- Company Name
- Optum
- Job Title
- Senior Site Reliability Engineer
- Job Description
-
**Job Title**
Senior Site Reliability Engineer
**Role Summary**
Lead and manage site reliability engineering initiatives while driving reliability, resiliency, and observability improvements across cloud‑based services. Coordinate technical projects, lead agile ceremonies, and report progress to executive stakeholders, ensuring operational excellence and continuous improvement.
**Expectations**
- Deliver reliable, high‑availability services through proactive monitoring, incident response, and problem management.
- Manage multiple concurrent technical projects, driving them from planning through execution, including sprint planning, retrospectives, and status reporting.
- Communicate technical findings and project updates clearly to technical teams and non‑technical executives.
- Champion automation, security, and observability best practices to reduce toil and enhance system performance.
**Key Responsibilities**
1. **Project Management & Coordination**
- Own end‑to‑end delivery of SRE projects, maintaining schedules, deliverables, and risk mitigation.
- Facilitate agile ceremonies (sprint planning, stand‑ups, retrospectives) and ensure alignment across cross‑functional teams.
2. **Communication & Reporting**
- Prepare executive‑level presentations and status reports.

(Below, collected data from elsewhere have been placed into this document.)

(* ===== verification/Version.v ===== *)
(** * Version: version negotiation, version.go

    [clientnegotiate] and [servernegotiate] as state-passing functions on
    their channel. *)
From S2P Require Import Prelude Types Encoding EncodingFacts Codec Channel.

Section Version.
Variable codec : Codec.

Definition clientnegotiate (ctx : option error) (ch : channel) (version : string)
    : result error string * channel :=
  let req := newFcall NOTAG (MessageTversion (u32 (MSize ch)) version) in
  match WriteFcall codec ctx ch req with
  | (Ok _, ch) =>
      match ReadFcall codec ctx ch with
      | (Ok resp, ch) =>
          match Fcall_Message resp with
          | Some (MessageRversion msize v) =>
              if decide (v ≠ version)
              then (Err (errorString ("unsupported server version: " +:+ version)), ch)
              else if decide (msize < MSize ch)
              then match SetMSize ch msize with
                   | Ok ch => (Ok v, ch)
                   | Err e => (Err e, ch)
                   | Panic w => (Panic w, ch)
                   | Hang w => (Hang w, ch)
                   end
              else (Ok v, ch)
          | Some (MessageRerror e) => (Err (E9p e), ch)
          | _ => (Err ErrUnexpectedMsg, ch)
          end
      | (Err e, ch) => (Err e, ch)
      | (Panic w, ch) => (Panic w, ch)
      | (Hang w, ch) => (Hang w, ch)
      end
  | (Err e, ch) => (Err e, ch)
  | (Panic w, ch) => (Panic w, ch)
  | (Hang w, ch) => (Hang w, ch)
  end.

Definition servernegotiate (ctx : option error) (ch : channel) (version : string)
    : result error unit * channel :=
  match ReadFcall codec ctx ch with
  | (Ok req, ch) =>
      match Fcall_Message req with
      | Some (MessageTversion mv_msize mv_version) =>
          let resp_version := if decide (mv_version ≠ version) then "9P2000" else version in
          match
            (if decide (mv_msize < MSize ch)
             then (ch ← SetMSize ch mv_msize; Ok (ch, mv_msize))
             else Ok (ch, u32 (MSize ch)))
          with
          | Ok (ch, resp_msize) =>
              let resp := newFcall NOTAG (MessageRversion resp_msize resp_version) in
              match WriteFcall codec ctx ch resp with
              | (Ok _, ch) =>
                  if decide (resp_version = "unknown")
                  then (Err (errorString "bad version negotiation"), ch)
                  else (Ok (), ch)
              | (r, ch) => (r, ch)
              end
          | Err e => (Err e, ch)
          | Panic w => (Panic w, ch)
          | Hang w => (Hang w, ch)
          end
      | _ => (Err (errorString "expected version message: {0 }"), ch)
      end
  | (Err e, ch) => (Err e, ch)
  | (Panic w, ch) => (Panic w, ch)
  | (Hang w, ch) => (Hang w, ch)
  end.
End Version.

(** ** Facts *)

Definition Tversion_msg (msize : Z) (v : string) : Fcall :=
  newFcall NOTAG (MessageTversion msize v).
Definition Rversion_msg (msize : Z) (v : string) : Fcall :=
  newFcall NOTAG (MessageRversion msize v).

Lemma version_msgs_wf ms v :
  in_width 32 ms → slen v < 2 ^ 16 →
  wf_Fcall (Tversion_msg ms v) ∧ wf_Fcall (Rversion_msg ms v).
Proof.
  intros. split; (split; [by compute|]; split; [done|]);
    (constructor; [done|]; constructor; [done|constructor]).
Qed.

Lemma version_msgs_fit msize ms v :
  13 + slen v ≤ msize →
  truncated msize (Tversion_msg ms v) = Ok (Tversion_msg ms v) ∧
  truncated msize (Rversion_msg ms v) = Ok (Rversion_msg ms v).
Proof.
  intros Hv. unfold truncated, Tversion_msg, Rversion_msg, frame_size.
  rewrite !wire_fcall_len. cbn [wire_message newFcall Fcall_Message].
  unfold wire_string. len_simpl. split; by rewrite decide_True by (simpl; lia).
Qed.

(** Lowering msize keeps the channel ready. *)
Lemma SetMSize_lower ch ms :
  ready ch → 23 ≤ ms < ch_msize ch →
  ∃ ch', SetMSize ch ms = Ok ch' ∧ ready ch' ∧ ch_msize ch' = ms ∧
         ch_in ch' = ch_in ch ∧ ch_out ch' = ch_out ch.
Proof.
  intros (Hc & He & Hb & Hm) Hms. unfold SetMSize.
  rewrite decide_True, decide_False by lia. eexists. split; [done|].
  unfold ready. cbn. split_and!; try done; try lia.
  rewrite len_take; lia.
Qed.

Section Facts.
Context (codec : Codec) `{!CodecLaws codec}.

(** The server's side, given a version request. *)
Lemma servernegotiate_ok s cm v sv rest :
  ready s → 23 ≤ cm < 2 ^ 32 → slen v ≤ 10 → sv = "9P2000" →
  ∃ s', servernegotiate codec None
          (set_in s (sendmsg (wire_fcall (Tversion_msg cm v)) ++ rest)) sv = (Ok (), s') ∧
    ready s' ∧ ch_msize s' = Z.min cm (ch_msize s) ∧ ch_in s' = rest ∧
    ch_out s' = ch_out s ++
      sendmsg (wire_fcall (Rversion_msg (Z.min cm (ch_msize s)) "9P2000")).
Proof.
  intros Hs Hcm Hv ->. pose proof Hs as (_ & _ & _ & Hm).
  destruct (version_msgs_wf cm v) as [Hwf _]; [split; lia|lia|].
  destruct (version_msgs_fit (ch_msize s) cm v) as [Hfit _]; [lia|].
  destruct (read_plain codec s _ rest Hs Hwf Hfit) as (buf & Hbuf & Hrd).
  unfold servernegotiate. rewrite Hrd. cbn [Tversion_msg newFcall Fcall_Message].
  assert ((if decide (v ≠ "9P2000") then "9P2000" else "9P2000") = "9P2000") as ->
    by (by destruct (decide _)).
  pose proof (ready_set_read s rest buf Hs Hbuf) as Hs1.
  set (s1 := set_read s rest buf) in *. change (MSize s1) with (ch_msize s).
  assert (∃ s2, (if decide (cm < ch_msize s)
                 then ch ← SetMSize s1 cm; Ok (ch, cm)
                 else Ok (s1, u32 (ch_msize s))) = Ok (s2, Z.min cm (ch_msize s)) ∧
           ready s2 ∧ ch_msize s2 = Z.min cm (ch_msize s) ∧
           ch_in s2 = rest ∧ ch_out s2 = ch_out s) as (s2 & -> & Hs2 & Hm2 & Hi2 & Ho2).
  { case_decide as Hlt.
    - destruct (SetMSize_lower s1 cm Hs1) as (s2 & -> & H2 & Hm2 & Hi2 & Ho2);
        [subst s1; simpl; lia|].
      exists s2. rewrite Z.min_l by lia. done.
    - exists s1. rewrite Z.min_r, u32_small by lia. done. }
  destruct (version_msgs_wf (Z.min cm (ch_msize s)) "9P2000") as [_ Hwf2];
    [split; lia|by compute|].
  destruct (version_msgs_fit (ch_msize s2) (Z.min cm (ch_msize s)) "9P2000")
    as [_ Hfit2]; [rewrite Hm2; change (slen "9P2000") with 6; lia|].
  unfold Rversion_msg in *. rewrite (write_plain codec s2 _ Hs2 Hwf2 Hfit2).
  eexists. split; [done|]. cbn. by rewrite Ho2.
Qed.

(** The client's side, given the reply. *)
Lemma clientnegotiate_ok c ms v rv rest :
  ready c → 23 ≤ ms ≤ ch_msize c → slen v ≤ 10 → slen rv ≤ 10 →
  ∃ c', clientnegotiate codec None
          (set_in c (sendmsg (wire_fcall (Rversion_msg ms rv)) ++ rest)) v
        = (if decide (rv ≠ v)
           then Err (errorString ("unsupported server version: " +:+ v)) else Ok v, c') ∧
    ready c' ∧ ch_msize c' = (if decide (rv ≠ v) then ch_msize c else ms) ∧
    ch_in c' = rest ∧
    ch_out c' = ch_out c ++ sendmsg (wire_fcall (Tversion_msg (ch_msize c) v)).
Proof.
  intros Hc Hms Hv Hrv. pose proof Hc as (_ & _ & _ & Hm).
  set (c0 := set_in c _). assert (ready c0) as Hc0 by exact Hc.
  destruct (version_msgs_wf (ch_msize c) v) as [Hwf _]; [split; lia|lia|].
  destruct (version_msgs_wf ms rv) as [_ Hwf2]; [split; lia|lia|].
  destruct (version_msgs_fit (ch_msize c) (ch_msize c) v) as [Hfit _]; [lia|].
  destruct (version_msgs_fit (ch_msize c) ms rv) as [_ Hfit2]; [lia|].
  unfold clientnegotiate. change (MSize c0) with (ch_msize c).
  rewrite u32_small by lia. fold (Tversion_msg (ch_msize c) v).
  rewrite (write_plain codec c0 _ Hc0 Hwf Hfit).
  set (c1 := set_out c0 _). assert (ready c1) as Hc1 by exact Hc.
  destruct (read_plain codec c1 _ rest Hc1 Hwf2 Hfit2) as (buf & Hbuf & Hrd).
  change (set_in c1 (sendmsg (wire_fcall (Rversion_msg ms rv)) ++ rest)) with c1 in Hrd.
  rewrite Hrd. cbn [Rversion_msg newFcall Fcall_Message].
  pose proof (ready_set_read c1 rest buf Hc1 Hbuf) as Hc2.
  set (c2 := set_read c1 rest buf) in *. change (MSize c2) with (ch_msize c).
  destruct (decide (rv ≠ v)) as [Hne|Heq]; [by exists c2|].
  apply dec_stable in Heq. subst rv. case_decide as Hlt.
  - destruct (SetMSize_lower c2 ms Hc2) as (c3 & -> & H3 & Hm3 & Hi3 & Ho3);
      [subst c2; simpl; lia|].
    exists c3. rewrite Hi3, Ho3. done.
  - exists c2. assert (ms = ch_msize c) as -> by lia. done.
Qed.
End Facts.

(** ** Theorems *)

(** C31. Negotiation: a client and a server of this package agree.  From the
    version request the client writes, the server answers; from that answer
    the client succeeds with version 9P2000; both ends then run with the
    smaller of their two msizes, buffers resized to it, and neither has
    consumed a byte beyond the exchange. *)
Theorem negotiation_agrees codec `{!CodecLaws codec} c s crest srest :
  ready c → ready s →
  ∃ req resp c' s',
    clientnegotiate codec None (set_in c (resp ++ crest)) DefaultVersion
      = (Ok DefaultVersion, c') ∧ ch_out c' = ch_out c ++ req ∧ ch_in c' = crest ∧
    servernegotiate codec None (set_in s (req ++ srest)) DefaultVersion = (Ok (), s') ∧
    ch_out s' = ch_out s ++ resp ∧ ch_in s' = srest ∧
    ready c' ∧ ready s' ∧
    ch_msize c' = Z.min (ch_msize c) (ch_msize s) ∧
    ch_msize s' = Z.min (ch_msize c) (ch_msize s).
Proof.
  intros Hc Hs. pose proof Hc as (_ & _ & _ & Hcm). pose proof Hs as (_ & _ & _ & Hsm).
  set (ms := Z.min (ch_msize c) (ch_msize s)).
  destruct (servernegotiate_ok codec s (ch_msize c) DefaultVersion DefaultVersion srest)
    as (s' & Hns & Hs' & Hms' & Hi' & Ho'); [done|lia|by compute|done|].
  destruct (clientnegotiate_ok codec c ms DefaultVersion DefaultVersion crest)
    as (c' & Hnc & Hc' & Hmc' & Hci' & Hco'); [done|lia|by compute|by compute|].
  exists (sendmsg (wire_fcall (Tversion_msg (ch_msize c) DefaultVersion))),
    (sendmsg (wire_fcall (Rversion_msg ms DefaultVersion))), c', s'.
  by split_and!.
Qed.

Lemma negotiation_agrees_witness :
  ready (newChannel [] 100) ∧ ready (newChannel [] 64) ∧
  ∃ req resp c' s',
    clientnegotiate codec9p None (set_in (newChannel [] 100) (resp ++ [])) DefaultVersion
      = (Ok DefaultVersion, c') ∧ ch_out c' = ch_out (newChannel [] 100) ++ req ∧ ch_in c' = [] ∧
    servernegotiate codec9p None (set_in (newChannel [] 64) (req ++ [])) DefaultVersion = (Ok (), s') ∧
    ch_out s' = ch_out (newChannel [] 64) ++ resp ∧ ch_in s' = [] ∧
    ready c' ∧ ready s' ∧
    ch_msize c' = Z.min (ch_msize (newChannel [] 100)) (ch_msize (newChannel [] 64)) ∧
    ch_msize s' = Z.min (ch_msize (newChannel [] 100)) (ch_msize (newChannel [] 64)).
Proof.
  assert (ready (newChannel [] 100)) as H1
    by (apply (bool_decide_unpack _); vm_compute; exact I).
  assert (ready (newChannel [] 64)) as H2
    by (apply (bool_decide_unpack _); vm_compute; exact I).
  split; [exact H1|]. split; [exact H2|].
  exact (negotiation_agrees codec9p (newChannel [] 100) (newChannel [] 64) [] [] H1 H2).
Defined.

- Translate technical concepts for non‑technical audiences.
3. **SRE & Reliability**
- Design, implement, and iterate reliability solutions (SLIs/SLOs, chaos engineering, capacity planning).

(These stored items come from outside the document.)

(** A response leaves the loop, sent or given up. *)
Lemma inv_answer tr tg rs id a f l :
  inv tr tg rs (Replying id a f) → l = Reply id a f ∨ l = Expire id a f →
  inv (tr ++ [l]) (delete (Fcall_Tag f) tg) rs Selecting.
Proof.
  intros [H1 H2 H3 H4 H5 H6 H7 H8 H9 H10 H11 H12] Hl.
  destruct (H5 _ _ _ eq_refl) as (rq0 & Hr0 & Hg0 & Hh0 & Ht0 & Htg0).
  assert (answered_ids (tr ++ [l]) = answered_ids tr ++ [id]) as Ea.
  { unfold answered_ids. rewrite omap_app. by destruct Hl as [->| ->]. }
  assert (accepted_ids (tr ++ [l]) = accepted_ids tr) as Ec.
  { unfold accepted_ids. rewrite omap_app. destruct Hl as [->| ->]; cbn; by rewrite app_nil_r. }
  split; rewrite ?Ea, ?Ec; try done.
  - eapply serve_run_snoc; [done|]. destruct Hl as [->| ->]; by constructor.
  - intros t id' [_ Ht]%lookup_delete_Some. by apply H2.
  - intros id' rq Hr. apply in_snoc. left. by apply H3.
  - intros id' rq g Hr Hp. destruct (H4 _ _ _ Hr Hp). split; [|done]. apply in_snoc. by left.
  - intros id' [Hin| ->]%in_snoc; [|by eauto].
    destruct (H6 _ Hin) as [Hr Hn]. split; [exact Hr|done].
  - apply NoDup_app. split_and!; [done| |apply NoDup_singleton].
    intros x Hx ->%list_elem_of_singleton. destruct (H6 _ Hx) as [_ Hn]. by destruct (Hn a f).
  - intros id' a' g [Hin|E]%in_snoc.
    + destruct (H10 _ _ _ Hin) as (r & Ha & Hrt & Hh). exists r.
      split_and!; try done; apply in_snoc; by left.
    + destruct Hl as [->| ->]; [|done]. injection E as -> -> ->.
      exists (rq_fcall rq0). split_and!; [|done|]; apply in_snoc; left; [by apply H3|done].
  - intros id' rq Hff Hr Hp. apply flush_free_app in Hff as Hff0.
    pose proof (H11 _ _ Hff0 Hr Hp) as E.
    rewrite lookup_delete_ne; [done|]. intros Heq. rewrite <-Heq, Htg0 in E.
    injection E as <-. rewrite (H12 id a f Hff0) in Hr by auto. congruence.
  - intros id' a' g Hff [E|[Hin|E]%in_snoc]; [done|..].
    + apply (H12 id' a' g (flush_free_app _ _ Hff)). by right.
    + destruct Hl as [->| ->]; [|done]. injection E as -> -> ->.
      apply (H12 id a f (flush_free_app _ _ Hff)). by left.
Qed.

(** The handler returns. *)
Lemma inv_handled tr tg rs mn id rq f :
  inv tr tg rs mn → rs !! id = Some rq → rq_pc rq = Handling →
  Fcall_Tag f = Fcall_Tag (rq_fcall rq) →
  inv (tr ++ [Handled id f]) tg (set_pc id (Finished f) rs) mn.
Proof.
  intros Hi Hid Hpc Hf.
  assert (inv (tr ++ [Handled id f]) tg rs mn) as [H1 H2 H3 H4 H5 H6 H7 H8 H9 H10 H11 H12].
  { apply (inv_quiet _ tg); [done|constructor|done..|by left]. }
  assert (∀ id' r, set_pc id (Finished f) rs !! id' = Some r →
            id' ≠ id ∧ rs !! id' = Some r ∨
            id' = id ∧ r = mkRequest (rq_fcall rq) (rq_cancelled rq) (Finished f)) as Hinv.
  { intros id' r. unfold set_pc. destruct (decide (id = id')) as [<-|Hne].
    - rewrite lookup_alter_eq, Hid. cbn. intros [= <-]. by right.
    - rewrite lookup_alter_ne by done. by left. }
  assert (∀ id' r, rs !! id' = Some r → ∃ r', set_pc id (Finished f) rs !! id' = Some r' ∧
            rq_fcall r' = rq_fcall r ∧ (rq_pc r = Gone → r' = r)) as Hfwd.
  { intros id' r Hr. unfold set_pc. destruct (decide (id = id')) as [<-|Hne].
    - rewrite lookup_alter_eq, Hid. cbn. eexists. split; [done|]. simplify_eq. by split; [|congruence].
    - rewrite lookup_alter_ne by done. eauto. }
  split; try done.
  - intros t id' Ht. destruct (H2 _ _ Ht) as (r & Hr & <-).
    destruct (Hfwd _ _ Hr) as (r' & Hr' & E & _). exists r'. by rewrite E.
  - intros id' r [[_ Hr]|[-> ->]]%Hinv; [by apply H3|]. by apply (H3 _ _ Hid).
  - intros id' r g [[_ Hr]|[-> ->]]%Hinv Hp; [by apply (H4 _ _ _ Hr)|].
    cbn in Hp. injection Hp as ->. split; [|done]. apply in_snoc. by right.
  - intros id' a g E. destruct (H5 _ _ _ E) as (r & Hr & Hg & Hrest).
    destruct (Hfwd _ _ Hr) as (r' & Hr' & _ & E'). rewrite (E' Hg) in Hr'. eauto.
  - intros id' Hin. destruct (H6 _ Hin) as [(r & Hr & Hg) Hn]. split; [|done].
    destruct (Hfwd _ _ Hr) as (r' & Hr' & _ & E'). rewrite (E' Hg) in Hr'. eauto.
  - intros id' Hin. destruct (H8 _ Hin) as [r Hr].
    by destruct (Hfwd _ _ Hr) as (r' & -> & _).
  - intros id' r Hff [[_ Hr]|[-> ->]]%Hinv Hp; [by apply H11|].
    apply (H11 _ _ Hff Hid). congruence.
Qed.

(** The loop receives a response and finds its tag active. *)
Lemma inv_completed tr tg rs id rq f a :
  inv tr tg rs Selecting → rs !! id = Some rq → rq_pc rq = Finished f →
  tg !! Fcall_Tag f = Some a →
  inv tr tg (set_pc id Gone rs) (Replying id a f).
Proof.
  intros Hi Hid Hpc Ha. pose proof (inv_finished _ _ _ _ Hi _ _ _ Hid Hpc) as [Hh Ht].
  assert (inv tr tg (set_pc id Gone rs) Selecting) as [H1 H2 H3 H4 H5 H6 H7 H8 H9 H10 H11 H12].
  { eapply inv_advance; [done|apply advanced_gone|done]. }
  assert (set_pc id Gone rs !! id = Some (mkRequest (rq_fcall rq) (rq_cancelled rq) Gone)) as E.
  { unfold set_pc. by rewrite lookup_alter_eq, Hid. }
  split; try done.
  - intros id' a' f' [= <- <- <-]. eauto 10.
  - intros id' Hin. destruct (H6 _ Hin) as [Hr _]. split; [done|].
    intros a' f' [= <- _ _]. destruct (inv_answered _ _ _ _ Hi _ Hin) as [(r & Hr' & Hg) _].
    congruence.
  - intros id' a' f' Hff [[= <- <- <-]|Hin]; [|by apply (H12 _ _ f' Hff); right].
    pose proof (inv_live _ _ _ _ Hi _ _ Hff Hid) as Hl. rewrite <-Ht, Ha in Hl.
    assert (Some a = Some id) as [= ->]; [|done]. apply Hl. congruence.
Qed.

(** What the reader and the writer leave alone. *)
Lemma reader_took_same c x :
  tags (reader_took c x) = tags c ∧ c_reqs (reader_took c x) = c_reqs c ∧
  c_main (reader_took c x) = c_main c ∧ c_ctx (reader_took c x) = c_ctx c ∧
  c_writer (reader_took c x) = c_writer c.
Proof. unfold reader_took. split_and!; repeat case_match; done. Qed.
Lemma writer_write_same_tags codec c f : tags (writer_write codec c f) = tags c.
Proof. unfold writer_write. repeat case_match; done. Qed.
Lemma writer_write_same_reqs codec c f : c_reqs (writer_write codec c f) = c_reqs c.
Proof. unfold writer_write. repeat case_match; done. Qed.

- Lead incident response and post‑mortem analysis; drive continuous improvement.
- Optimize monitoring, alerting, and observability across services.
4. **Observability & Tooling**
- Integrate and adopt platforms such as Splunk, Dynatrace, Grafana, and other instrumentation tools.
- Recommend and implement monitoring best practices.
5. **On‑Call & Rotation**
- Participate in scheduled on‑call rotations, ensuring 24/7 availability and rapid incident resolution.
6. **Process & Security Improvement**
- Drive process enhancements for CI/CD, IaC, and security vulnerability remediation.
**Required Skills**
- Proven project management in agile or hybrid environments (3+ years).
- Strong written and verbal communication; experience presenting to executives.
- Technical background in SRE, cloud operations, or related engineering role (5+ years).
- Deep understanding of cloud platforms: AWS, Azure, or GCP.
- Familiarity with infrastructure‑as‑code (Terraform, CloudFormation, ARM).
- Experience with observability tools: Splunk, Dynatrace, Grafana, or equivalents.
- Knowledge of security vulnerability management and remediation.
- Strong organizational and multi‑tasking abilities.
**Required Education & Certifications**
- High school diploma, GED, or higher.
- 5+ years of technology experience.
**Preferred Certifications**
- AWS Certified SysOps Administrator, or equivalent AWS credential.
- Google Cloud Professional Cloud Architect or AWS Solutions Architect.
- Splunk Certified Architect or similar.
- Other relevant cloud or observability certifications.